The programme looked at how likely patients are to get ongoing knee pain after their operation and discovered why patients don’t seek help. The research team developed a new treatment — a care pathway — for patients and compared how patients did on the STAR care pathway when compared with a control group who had the usual care.

STAR care pathway:

  • Three months after surgery patients attended an hour-long clinic, ran by specially trained health care professionals
  • Detailed pain questionnaires were filled out and X-rays were taken as well as a blood test for infection. If needed patients were referred for further ongoing treatment
  • Patients received up to six ‘phone calls over the next 12 months, making sure they had their referral, and to check how they were doing

Rachael Gooberman-Hill, lead researcher for the STAR programme, Professor of Health and Anthropology and Director of Bristol’s Elizabeth Blackwell Institute, said: “People have a knee replacement to relieve their pain and it’s immensely disappointing if they find that they have long-term pain afterwards. Unfortunately, one in five people who have knee replacement have long-term pain afterwards — that is around 20,000 people each year in the UK alone.

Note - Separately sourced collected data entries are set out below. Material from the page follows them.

(** * Order & supply-chain consistency engine of scp-swe (backend/app)

    Shallow embedding of the services [OrderService], [LinkService],
    [ProductService] (catalog, product pages, product updates) and
    [ConnectionManagementService] (block, unblock, remove).

    - The database session is a record of tables: rows fetched by primary
      key ([db.get]) live in a [gmap Z _]; tables read through [select ...
      where] queries are lists of rows.
    - A request runs in one session that is committed at the end of the
      service call; an [HTTPException] leaves the session uncommitted, so
      the request's writes are rolled back ([after_request]).
    - Prices and amounts ([Numeric]) are modelled as integers (cents). *)

From stdpp Require Import base gmap list strings.
From Stdlib Require Import ZArith Lia.

Local Open Scope Z_scope.

(** ** Enums (app/models) *)

Module CompanyType.
Inductive t := SUPPLIER | CONSUMER.
Global Instance t_eq_dec : EqDecision t.
Proof. solve_decision. Defined.
End CompanyType.

Module UserRole.
Inductive t := CONSUMER | SUPPLIER_OWNER | SUPPLIER_MANAGER | SUPPLIER_SALES.
Global Instance t_eq_dec : EqDecision t.
Proof. solve_decision. Defined.
End UserRole.

Module OrderStatus.
Inductive t := PENDING | ACCEPTED | REJECTED | IN_DELIVERY | COMPLETED | CANCELLED.
Global Instance t_eq_dec : EqDecision t.
Proof. solve_decision. Defined.
End OrderStatus.

Module LinkStatus.
Inductive t := PENDING | APPROVED | REJECTED | BLOCKED.
Global Instance t_eq_dec : EqDecision t.
Proof. solve_decision. Defined.
End LinkStatus.

(** ** Rows (app/models) *)

Record Company := {
  company_id : Z;
  company_type : CompanyType.t;
  company_is_active : bool }.

Record User := {
  user_id : Z;
  role : UserRole.t;
  user_company_id : option Z }.  (* nullable foreign key *)

Record Product := {
  product_id : Z;
  product_supplier_id : Z;
  price : Z;
  stock_quantity : Z;
  min_order_qty : Z;
  product_is_active : bool }.

Record Order := {
  order_id : Z;
  consumer_id : Z;
  order_supplier_id : Z;
  status : OrderStatus.t;
  total_amount : Z }.

(** [order_items] has the composite primary key (order_id, product_id). *)
Record OrderItem := {
  item_order_id : Z;
  item_product_id : Z;
  quantity : Z;
  unit_price_at_time : Z }.

Record Link := {
  link_id : Z;
  link_supplier_id : Z;
  link_consumer_id : Z;
  link_status : LinkStatus.t }.

Record CompanyBlacklist := {
  blacklist_id : Z;
  bl_supplier_id : Z;
  bl_consumer_id : Z;
  blocked_by : option Z;
  reason : option string }.

(** The session's view of the database; [next_*] are the autoincrement
    counters of the tables whose ids the services read back. *)
Record DB := {
  companies : gmap Z Company;
  products : gmap Z Product;
  orders : gmap Z Order;
  order_items : list OrderItem;
  links : list Link;
  company_blacklist : list CompanyBlacklist;
  next_order_id : Z;
  next_link_id : Z;
  next_blacklist_id : Z }.

Definition set_products (db : DB) (ps : gmap Z Product) : DB :=
  {| companies := companies db; products := ps; orders := orders db;
     order_items := order_items db; links := links db;
     company_blacklist := company_blacklist db; next_order_id := next_order_id db;
     next_link_id := next_link_id db; next_blacklist_id := next_blacklist_id db |}.

Definition set_orders (db : DB) (os : gmap Z Order) : DB :=
  {| companies := companies db; products := products db; orders := os;
     order_items := order_items db; links := links db;
     company_blacklist := company_blacklist db; next_order_id := next_order_id db;
     next_link_id := next_link_id db; next_blacklist_id := next_blacklist_id db |}.

Definition with_stock (p : Product) (n : Z) : Product :=
  {| product_id := product_id p; product_supplier_id := product_supplier_id p;
     price := price p; stock_quantity := n; min_order_qty := min_order_qty p;
     product_is_active := product_is_active p |}.

Definition with_status (o : Order) (s : OrderStatus.t) : Order :=
  {| order_id := order_id o; consumer_id := consumer_id o;
     order_supplier_id := order_supplier_id o; status := s;
     total_amount := total_amount o |}.

(** ** Request schemas (app/schemas) *)

Record OrderItemCreate := { req_product_id : Z; req_quantity : Z }.
Record OrderCreate := { od_supplier_id : Z; od_items : list OrderItemCreate }.
Record LinkCreate := { lc_supplier_id : Z }.
Record BlacklistCreate := { bc_consumer_id : Z; bc_reason : option string }.

(** ** Errors: the [HTTPException]s the services raise, by raise site *)

Inductive detail :=
  (* OrderService.create_order *)
  | only_consumers_create_orders | invalid_supplier | no_approved_link
  | product_not_found | product_wrong_supplier | product_not_active
  | below_min_order_qty | insufficient_stock_at_creation
  (* OrderService.update_order_status and the inventory helpers *)
  | order_not_found | not_your_order | consumers_only_cancel
  | cannot_cancel_in_state | insufficient_permissions
  | inventory_product_missing | insufficient_stock
  (* ProductService.get_catalog_for_consumer *)
  | no_approved_link_with_supplier
  (* LinkService.create_link_request *)
  | only_consumers_request_links | supplier_company_not_found
  | target_not_supplier | link_request_exists
  (* ConnectionManagementService.block_consumer *)
  | consumer_company_not_found | already_blacklisted
  (* routers *)
  | insufficient_role | only_owners_managers_block | no_associated_company
  (* LinkService.update_link_status *)
  | link_not_found | not_own_company_links
  (* ConnectionManagementService.unblock_consumer / remove_connection *)
  | consumer_not_blacklisted | only_owners_managers_remove | not_own_company_connections
  | connection_not_found
  (* ProductService.update_product / get_product_by_id *)
  | only_owners_managers_update | update_product_not_found | not_your_product_update
  | get_product_not_found | access_denied_no_link | access_denied_not_your_product
  (* OrderService.get_order_by_id *)
  | get_order_not_found | order_access_denied.

Inductive error :=
  | HTTPException (status_code : Z) (d : detail)
  | MultipleResultsFound          (* scalar_one_or_none on two or more rows *)
  | RequestValidationError.       (* pydantic rejects the request body *)

(** ** The result monad of a service call *)

Inductive result (A : Type) : Type :=
  | Ok (a : A)
  | Err (e : error).
Arguments Ok {A} a.
Arguments Err {A} e.

Global Instance result_ret : MRet result := λ A a, Ok a.
Global Instance result_bind : MBind result :=
  λ A B f r, match r with Ok a => f a | Err e => Err e end.

Definition raise {A} (code : Z) (d : detail) : result A := Err (HTTPException code d).

(** The database state after the request: the session is committed on
    success and rolled back when the service raises. *)
Definition after_request {A} (r : result (A * DB)) (db : DB) : DB :=
  match r with Ok (_, db') => db' | Err _ => db end.

Definition scalar_one_or_none {A} (rows : list A) : result (option A) :=
  match rows with
  | [] => Ok None
  | [x] => Ok (Some x)
  | _ => Err MultipleResultsFound
  end.

(** [await db.get(Company, company_id)] with a nullable id *)
Definition get_company (db : DB) (k : option Z) : option Company :=
  k ≫= λ k, companies db !! k.

Definition company_has_type (db : DB) (k : option Z) (t : CompanyType.t) : bool :=
  match get_company db k with
  | Some c => bool_decide (company_type c = t)
  | None => false
  end.

(** ** OrderService.create_order *)

(** One entry of [order_items_data]. *)
Record OrderItemData := {
  d_product_id : Z;
  d_quantity : Z;
  d_unit_price : Z }.

(** The loop over [order_data.items]: each product must exist, belong to
    the supplier, be active, meet the minimum order quantity and the soft
    stock check. *)
Fixpoint check_order_items (db : DB) (supplier_id : Z) (items : list OrderItemCreate)
    : result (list OrderItemData) :=
  match items with
  | [] => mret []
  | item :: rest =>
      match products db !! req_product_id item with
      | None => raise 404 product_not_found
      | Some product =>
          if bool_decide (product_supplier_id product ≠ supplier_id) then
            raise 400 product_wrong_supplier
          else if negb (product_is_active product) then raise 400 product_not_active
          else if req_quantity item <? min_order_qty product then raise 400 below_min_order_qty
          else if stock_quantity product <? req_quantity item then
            raise 400 insufficient_stock_at_creation
          else
            rest' ← check_order_items db supplier_id rest;
            mret ({| d_product_id := product_id product; d_quantity := req_quantity item;
                     d_unit_price := price product |} :: rest')
      end
  end.

(** [select(Link).where(consumer_id == ..., supplier_id == ..., status == APPROVED)] *)
Definition approved_link_rows (db : DB) (consumer_cid : Z) (supplier_id : Z) : list Link :=
  filter (λ l, link_consumer_id l = consumer_cid ∧ link_supplier_id l = supplier_id
               ∧ link_status l = LinkStatus.APPROVED) (links db).

Definition create_order (db : DB) (consumer : User) (order_data : OrderCreate)
    : result (Order * DB) :=
  if negb (company_has_type db (user_company_id consumer) CompanyType.CONSUMER) then
    raise 403 only_consumers_create_orders
  else match user_company_id consumer with
  | None => raise 403 only_consumers_create_orders
  | Some cid =>
  if negb (company_has_type db (Some (od_supplier_id order_data)) CompanyType.SUPPLIER) then
    raise 400 invalid_supplier
  else
    link ← scalar_one_or_none (approved_link_rows db cid (od_supplier_id order_data));
    match link with
    | None => raise 403 no_approved_link
    | Some _ =>
        order_items_data ← check_order_items db (od_supplier_id order_data) (od_items order_data);
        let total := foldr (λ d acc, d_unit_price d * d_quantity d + acc) 0 order_items_data in
        let oid := next_order_id db in
        let new_order := {| order_id := oid; consumer_id := cid;
                            order_supplier_id := od_supplier_id order_data;
                            status := OrderStatus.PENDING; total_amount := total |} in
        let new_items := map (λ d, {| item_order_id := oid; item_product_id := d_product_id d;
                                      quantity := d_quantity d;
                                      unit_price_at_time := d_unit_price d |}) order_items_data in
        mret (new_order,
              {| companies := companies db; products := products db;
                 orders := <[oid := new_order]> (orders db);
                 order_items := order_items db ++ new_items; links := links db;
                 company_blacklist := company_blacklist db; next_order_id := oid + 1;
                 next_link_id := next_link_id db; next_blacklist_id := next_blacklist_id db |})
    end
  end.

(** ** OrderService._decrement_inventory / _restore_inventory *)

(** [select(OrderItem).where(OrderItem.order_id == order.id)] *)
Definition items_of (db : DB) (oid : Z) : list OrderItem :=
  filter (λ it, item_order_id it = oid) (order_items db).

Fixpoint decrement_items (ps : gmap Z Product) (items : list OrderItem)
    : result (gmap Z Product) :=
  match items with
  | [] => mret ps
  | item :: rest =>
      match ps !! item_product_id item with
      | None => raise 500 inventory_product_missing
      | Some product =>
          if stock_quantity product <? quantity item then raise 400 insufficient_stock
          else decrement_items
                 (<[item_product_id item := with_stock product (stock_quantity product - quantity item)]> ps)
                 rest
      end
  end.

Definition decrement_inventory (db : DB) (order : Order) : result DB :=
  ps ← decrement_items (products db) (items_of db (order_id order));
  mret (set_products db ps).

Fixpoint restore_items (ps : gmap Z Product) (items : list OrderItem) : gmap Z Product :=
  match items with
  | [] => ps
  | item :: rest =>
      restore_items
        (match ps !! item_product_id item with
         | Some product =>
             <[item_product_id item := with_stock product (stock_quantity product + quantity item)]> ps
         | None => ps
         end) rest
  end.

Definition restore_inventory (db : DB) (order : Order) : DB :=
  set_products db (restore_items (products db) (items_of db (order_id order))).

“As a research team we wanted to do something that would help. We found that our new STAR care pathway had a positive impact on people’s pain. People who had long-term pain after their knee replacement and who were given STAR had less pain and the pain interfered less with their lives one year later. People told us that STAR helped them to feel supported, to find out more about their pain and STAR meant that they were able to get further treatment that was tailored to their pain. We are enormously pleased with our research findings because it should make a real difference to people who find that they have pain after their knee replacement.”

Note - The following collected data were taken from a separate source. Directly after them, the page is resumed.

(** X3. For every call of strstr_s and strcasestr_s with a non-null output
    pointer that returns, on whatever arguments and memory: with EOK nothing
    was reported and [*substring] points into the declared haystack,
    [dest <= *substring < dest + dmax]; with ESNOTFND nothing was reported
    and [*substring] is NULL; with any other status [*substring] is NULL and
    exactly one violation, of that status, was reported. *)
Theorem search_return_protocol m dest dmax src slen old st out l :
  strstr_s RSIZE_MAX_STR m dest dmax src slen (Some old) = Done ((st, out), l)
  \/ strcasestr_s RSIZE_MAX_STR m dest dmax src slen (Some old) =
     Done ((st, out), l) ->
  match st with
  | EOK =>
      l = [] /\
      exists d q, dest = Ptr d /\ out = Some (Ptr q) /\
                  d <= q < d + N.to_nat dmax
  | ESNOTFND => l = [] /\ out = Some NULL
  | ESNULLP | ESZEROL | ESLEMAX =>
      out = Some NULL /\ exists msg, l = [(msg, st)]
  end.
Proof.
  assert (Hrej : forall msg k (r : (errno_t * option pointer) * list report),
    (invoke_safe_str_constraint_handler msg k ;; ret (k, Some NULL)) = Done r ->
    r = ((k, Some NULL), [(msg, k)])).
  { intros msg k r H. inversion H. reflexivity. }
  intros [Hrun|Hrun].
  - unfold strstr_s, RCNEGATE in Hrun.
    destruct dest as [|d];
      [apply Hrej in Hrun; inversion Hrun; subst; simpl; eauto|].
    destruct (dmax =? 0)%N eqn:Hz;
      [apply Hrej in Hrun; inversion Hrun; subst; simpl; eauto|].
    destruct (RSIZE_MAX_STR <? dmax)%N;
      [apply Hrej in Hrun; inversion Hrun; subst; simpl; eauto|].
    destruct src as [|s];
      [apply Hrej in Hrun; inversion Hrun; subst; simpl; eauto|].
    destruct (slen =? 0)%N;
      [apply Hrej in Hrun; inversion Hrun; subst; simpl; eauto|].
    destruct (RSIZE_MAX_STR <? slen)%N;
      [apply Hrej in Hrun; inversion Hrun; subst; simpl; eauto|].
    apply N.eqb_neq in Hz.
    unfold load in Hrun. destruct (nth_error m s) as [c|]; [|discriminate].
    rewrite bind_ret_l in Hrun.
    destruct (is_nul c || (d =? s)%nat)%bool.
    + inversion Hrun; subst. split; [reflexivity|].
      exists d, d. repeat split; lia.
    + destruct (strstr_outer (view m s) slen (view m d) d dmax)
        as [[[q|] lf]|] eqn:Hscan; [| |discriminate].
      * destruct (strstr_outer_range _ _ _ _ _ _ _ Hscan) as [-> Hq].
        inversion Hrun; subst. split; [reflexivity|].
        exists d, q. repeat split; lia.
      * pose proof (strstr_outer_silent _ _ _ _ _ _ _ Hscan) as ->.
        inversion Hrun; subst. split; reflexivity.
  - unfold strcasestr_s in Hrun.
    destruct dest as [|d];
      [apply Hrej in Hrun; inversion Hrun; subst; simpl; eauto|].
    destruct (dmax =? 0)%N eqn:Hz;
      [apply Hrej in Hrun; inversion Hrun; subst; simpl; eauto|].
    destruct (RSIZE_MAX_STR <? dmax)%N;
      [apply Hrej in Hrun; inversion Hrun; subst; simpl; eauto|].
    destruct src as [|s];
      [apply Hrej in Hrun; inversion Hrun; subst; simpl; eauto|].
    destruct (slen =? 0)%N;
      [apply Hrej in Hrun; inversion Hrun; subst; simpl; eauto|].
    destruct (RSIZE_MAX_STR <? slen)%N;
      [apply Hrej in Hrun; inversion Hrun; subst; simpl; eauto|].
    apply N.eqb_neq in Hz.
    unfold load in Hrun. destruct (nth_error m s) as [c|]; [|discriminate].
    rewrite bind_ret_l in Hrun.
    destruct (is_nul c || (d =? s)%nat)%bool.
    + inversion Hrun; subst. split; [reflexivity|].
      exists d, d. repeat split; lia.
    + destruct (strcasestr_outer (view m s) slen (view m d) d dmax)
        as [[[q|] lf]|] eqn:Hscan; [| |discriminate].
      * destruct (strcasestr_outer_range _ _ _ _ _ _ _ Hscan) as [-> Hq].
        inversion Hrun; subst. split; [reflexivity|].
        exists d, q. repeat split; lia.
      * pose proof (strcasestr_outer_silent _ _ _ _ _ _ _ Hscan) as ->.
        inversion Hrun; subst. split; reflexivity.
Qed.

End Protocol.

(** ** The complement span, when it returns *)

Lemma strcspn_inner_sound c s : forall smax r,
  strcspn_inner c s smax = Done r ->
  r = (existsb (Ascii.eqb c) (bounded s smax), []).
Proof.
  induction s as [|x s IH]; intros smax r Hrun; simpl in Hrun.
  - discriminate.
  - rewrite bounded_cons.
    destruct (truthy x && nonzero smax)%bool;
      [|inversion Hrun; reflexivity].
    simpl. destruct (Ascii.eqb c x); [inversion Hrun; reflexivity|].
    simpl. apply (IH _ _ Hrun).
Qed.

Brenig, a participant on the STAR trial, explained: “As part of the STAR trial, you have tailored physiotherapy appointments. At my three-month review with a STAR physiotherapist, I was having a problem not being able to straighten my leg out. She gave me some simple exercises, which worked and straightened the leg out. Occasionally I have problems at the back of the knee, then I do the exercises and it goes back to normal. So that was a very positive side of what we actually did.

“I felt that being part of the STAR trial gave me access to a specialist physiotherapist. Her knowledge was far, far superior and specific to my issue. Some mornings I get up and feel on top of the world and then the following day I have leg pain. Eventually you get to accept it, but doing the exercises helps.”

The study has benefited greatly from Bristol’s Musculoskeletal Research Unit’s patient involvement group, PEP-R (Patient Experience Partnership in Research) who worked closely with the STAR research team to develop the design of the programme.

Dr Vikki Wylde, Associate Professor in Musculoskeletal Health at Bristol Medical School (THS), and co-author, added: “The new STAR care pathway provides benefit to people with pain at three months after knee replacement, but we still need more research to understand how we could prevent people from developing this pain. High-quality research to pre-operatively identify patients at high risk of developing pain after their operation is needed. These patients could be offered treatments to increase their chance of a good outcome after knee replacement.”

Nick Howells, Consultant Orthopaedic Knee Surgeon at NBT and Honorary Senior Lecturer at Bristol Medical School: THS, continued: “Knee replacement surgery is a great operation that changes the lives of many people suffering with knee osteoarthritis, improving pain, function and quality of life, however, a proportion of people are left with ongoing pain. To have developed an intervention which has been shown to make a difference for some of these people is really satisfying for our team and a great step forward in treatment.

“We have now successfully introduced the STAR care pathway into our NHS clinical care pathway at North Bristol and hope it will be adopted in other centres across the NHS in the future.”